Just for the record, I think I may have a little crush on you.

The Cat Returns is the first non-Miyazaki Ghibli film I've seen (well, as far as I recall - it's quite possible some of the strange anime I half-remember from childhood afternoons was theirs). And this means that for most of the film I'm thinking, well, that was pretty good, but Miyazaki would have done it so much better. The way they move, the faces, nothing is quite in that perfect pitch he almost always manages. The lead has, I suppose, a certain similarity to the girl in his one mis-step, Spirited Away, in that she's far too much the whiny victim compared to Miyazaki's normal protagonists. And the plot...it feels too much like a dream, or an old fable, and these are subtly different forms to film, where the same structures will not suffice.
But by the end, these objections fall away - in part because the film seems to be getting the hang of itself more, but also because its charms are taking effect, and I realise that if it's not Miyazaki, it's still better than almost anyone else.

When I'm objecting to censorship demands made by scum, representatives of the Lost Left like to ask "Ah*, but what if there were a work of art which went against *your* values like that?" And I always say to them, well, there are plenty, none of which I want banned, and some of which are even really good. There are beautiful passages in the King James Bible, for instance (always helps to have Shakespeare on the translation team), and Hero may be a propaganda film for a vile state, but it's also a stunning piece of cinema. The film's message is that China's unity is paramount - there is a subtlety in how characters come to realise this, true, but its nonetheless made explicit that this excuses all manner of deaths and oppressions for the supposed Greater Good. And yet - the point may be vile, but it is never made artlessly. Within the film, it works. That may be a bubble world, a thought experiment which doesn't map on to the real world, but considered as art, it doesn't matter. The Chinese government and military approved of this film enough that it has 18,000 soldiers as extras - but considered as art, the main thing is that given they're playing soldiers (albeit of a much earlier era), this makes for some absolutely stunning massed scenes. And the smaller fights...you know how everyone got excited about Crouching Tiger, Hidden Dragon even though the fight scenes had some really ropy effects? These are the fights those fights dream about being. They're jaw-dropping, they express character perfectly, and above all they are things of utter beauty.
So yes, it's poison. But art can be poison sometimes and still be wonderful.

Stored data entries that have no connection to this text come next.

(** X2: no lock is held across a wait or across the call of a job.  The
    owner of [queueMutex] releases it within at most four steps of its
    own, and the owner of [jobsLeftMutex] within at most two (the
    increment of line 38 not overflowing); none of these steps needs
    another thread to move. *)
Theorem critical_sections_are_short n m e0 s t :
  reachable n m e0 s ->
  (queueMutex s = Some t ->
     exists k s', (1 <= k <= 4)%nat /\ exec s (replicate k (Run t)) = Ok s' /\
                  queueMutex s' = None) /\
  (jobsLeftMutex s = Some t -> jobsLeft s <> INT_MAX ->
     exists k s', (1 <= k <= 2)%nat /\ exec s (replicate k (Run t)) = Ok s' /\
                  jobsLeftMutex s' = None).
Proof.
  intros Hr.
  destruct (reachable_Inv _ _ _ _ Hr)
    as [(_ & _ & HQ' & HJ') (H104 & H108) (Hsum & Hmax & Hwf) _ _ _ _ _].
  pose proof (owed_total_nonneg _ Hwf) as Hge.
  split.
  - intros Hm. destruct (HQ' _ Hm) as (p & Hpc & Hh).
    destruct p; try discriminate Hh.
    + exists 1%nat. eexists. split; [lia|]. split; [|shelve].
      cbn [replicate]. exec_step Hpc idtac. reflexivity. Unshelve. done.
    + exists 1%nat. eexists. split; [lia|]. split; [|shelve].
      cbn [replicate]. exec_step Hpc idtac. reflexivity. Unshelve. done.
    + by apply run_Next96.
    + destruct (run_Next100 s t Hpc) as (k & s' & ? & ? & ?).
      exists k, s'. split_and!; [lia..|done|done].
    + destruct (run_Next104 s t Hpc (H104 _ Hpc)) as (k & s' & ? & ? & ?).
      exists k, s'. split_and!; [lia..|done|done].
    + destruct (run_Next108 s t Hpc (proj2 (H108 _ Hpc))) as (s' & ? & ?).
      exists 1%nat, s'. split_and!; [lia..|done|done].
    + exists 1%nat. destruct (bailout s) eqn:Hb; eexists; (split; [lia|]);
        (split; [cbn [replicate]; exec_step Hpc ltac:(rewrite Hb); reflexivity|done]).
  - intros Hm Hne. destruct (HJ' _ Hm) as (p & Hpc & Hh).
    pose proof (proj1 (Forall_lookup _ _) Hwf _ _ Hpc) as Hp.
    pose proof (owed_total_lookup _ _ _ Hwf Hpc) as Hle.
    destruct p; try discriminate Hh; cbn [pc_wf owed] in *.
    + apply Z.eqb_neq in Hne. exists 1%nat. eexists. split; [lia|].
      split; [cbn [replicate]; exec_step Hpc ltac:(rewrite Hne); reflexivity|done].
    + destruct (jobsLeft s >? 0) eqn:Hgt.
      * exists 2%nat. apply Z.gtb_lt in Hgt.
        assert ((jobsLeft s >? 0) = true) as Hgt' by (by apply Z.gtb_lt).
        assert ((jobsLeft s =? 0) = false) as Hz by (apply Z.eqb_neq; lia).
        eexists. split; [lia|].
        split; [cbn [replicate]; exec_step Hpc ltac:(rewrite Hgt');
                exec_step Hpc ltac:(rewrite Hz); reflexivity|done].
      * exists 1%nat. eexists. split; [lia|].
        split; [cbn [replicate]; exec_step Hpc ltac:(rewrite Hgt); reflexivity|done].
    + exists 1%nat. destruct (jobsLeft s =? 0) eqn:Hz; eexists; (split; [lia|]);
        (split; [cbn [replicate]; exec_step Hpc ltac:(rewrite Hz); reflexivity|done]).
    + assert ((jobsLeft s >=? count) = true) as Hdec by (apply Z.geb_le; lia).
      exists 1%nat. eexists. split; [lia|].
      split; [cbn [replicate]; exec_step Hpc ltac:(rewrite Hdec); reflexivity|done].
Qed.
(** Lines 397-418 of [makeRequest]: what the call makes of a response
    whose body was read. *)
Definition interpret_response {T : Type} `{!Decodable lib T}
    (StatusCode : Z) (body : string) (result : Target T) (format : string)
  : outcome (Target T * option error) :=
  if StatusCode =? 404 then Returns (result, Some ErrDoesNotExist)
  else if 300 <=? StatusCode then
    let '(tErrorResponse, err) :=
      xml_Unmarshal body {| Error := TError_zero pkg |} in
    match err with
    | Some err => Returns (result, Some (XMLError err))
    | None => Returns (result, Some (ServerError (Error tErrorResponse)))
    end
  else decode_result body result format.

(** [makeRequest]: the value returned is the error, together with the
    target as the call leaves it. *)
Definition makeRequest {T : Type} `{!Decodable lib T}
    (requestURL method : string) (payload : option string)
    (result : Target T) (headers : list (string * string))
    (cTimeout rwTimeout : Duration) (format : string)
  : Op (Target T * option error) :=
  do debug <- get_Debug;
  run when debug
    (run Printf (method +:+ ":" +:+ requestURL +:+ LF);
     match payload with
     | Some p => Printf (p +:+ LF)
     | None => ret tt
     end);
  let client := NewTimeoutClient cTimeout rwTimeout false in
  do api <- get_session;
  match build_request (AuthToken api) requestURL method payload headers with
  | inl httpErr => ret (result, Some (NetError httpErr))
  | inr req =>
      run when (debug && nonempty (AuthToken api))
        (Printf (auth_header +:+ ":" +:+ AuthToken api +:+ LF));
      do answer <- client_Do client req;
      match answer with
      | inl httpErr => ret (result, Some (NetError httpErr))
      | inr resp =>
          defer (Body_Close (Resp_Body resp))
            (do '(body, readBodyError) <- ioutil_ReadAll (Resp_Body resp);
             run when debug (Printf ("t4g Response:" +:+ body +:+ LF));
             match readBodyError with
             | Some readBodyError => ret (result, Some (NetError readBodyError))
             | None => lift (interpret_response (StatusCode resp) body result format)
             end)
      end
  end.

(** The pointee type of a call that passes the nil interface. *)
#[export] Instance decode_nothing : Decodable lib Empty_set := {|
  xml_Unmarshal := fun _ (v : Empty_set) => match v with end;
  assert_csv_Reader := None
|}.

(** *** Authentication *)

Definition Signin (username password contentURL userIDToImpersonate : string)
  : Op (option error) :=
  do api <- get_session;
  let url := Server api +:+ "/api/" +:+ Version api +:+ "/auth/signin" in
  let impersonate :=
    if nonempty userIDToImpersonate
    then Some {| User_ID := userIDToImpersonate |} else None in
  let siteName := contentURL in
  let siteName :=
    if OmitDefaultSiteName api then
      if String.eqb contentURL (DefaultSiteName api) then "" else siteName
    else siteName in
  let credentials :=
    {| Cred_Name := username; Password := password; Token := "";
       Impersonate := impersonate;
       Cred_Site := Some {| Site_ID := ""; ContentUrl := siteName |} |} in
  let request := {| Signin_Request := credentials |} in
  match SigninRequest_XML pkg request with
  | inl err => ret (Some (XMLError err))
  | inr signInXML =>
      let payload := signInXML in
      let headers := [(content_type_header, application_xml_content_type)] in
      let retval : AuthResponse := zero in
      do '(result, err) <-
        makeRequest url POST (Some payload) (pointer retval) headers
          (connectTimeOut pkg) (readWriteTimeout pkg) "";
      let retval := pointee retval result in
      run match err with
          | None => put_AuthToken (Token (Auth_Credentials retval))
          | Some _ => ret tt
          end;
      ret err
  end.

Definition Signout : Op (option error) :=
  do api <- get_session;
  let url := Server api +:+ "/api/" +:+ Version api +:+ "/auth/signout" in
  let headers := [(content_type_header, application_xml_content_type)] in
  do '(_, err) <-
    makeRequest url POST None (@nil_interface Empty_set) headers
      (connectTimeOut pkg) (readWriteTimeout pkg) "";
  ret err.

Hoorah! Grant Morrison's Batman run has resumed! Boo! It's illustrated prose, and illustrated at that by some obviously computer-generated-in-a-really-nineties-way McKean wannabe. There are some great ideas in this tale of how the Joker's periodic self-reinventions work (and they have something to say about the world beyond the Batman and the Joker, which is where Alan Moore always says 'The Killing Joke' failed). But they would all have been much better expressed as, you know, a *comic*. And I've not seen Batman look less threatening since he was being played by George Clooney (who I still think, tragically, could now make a great Batman but will never get a second chance).

*Yes, delivered in the tones of Stewart Lee's Jesus. How did you guess?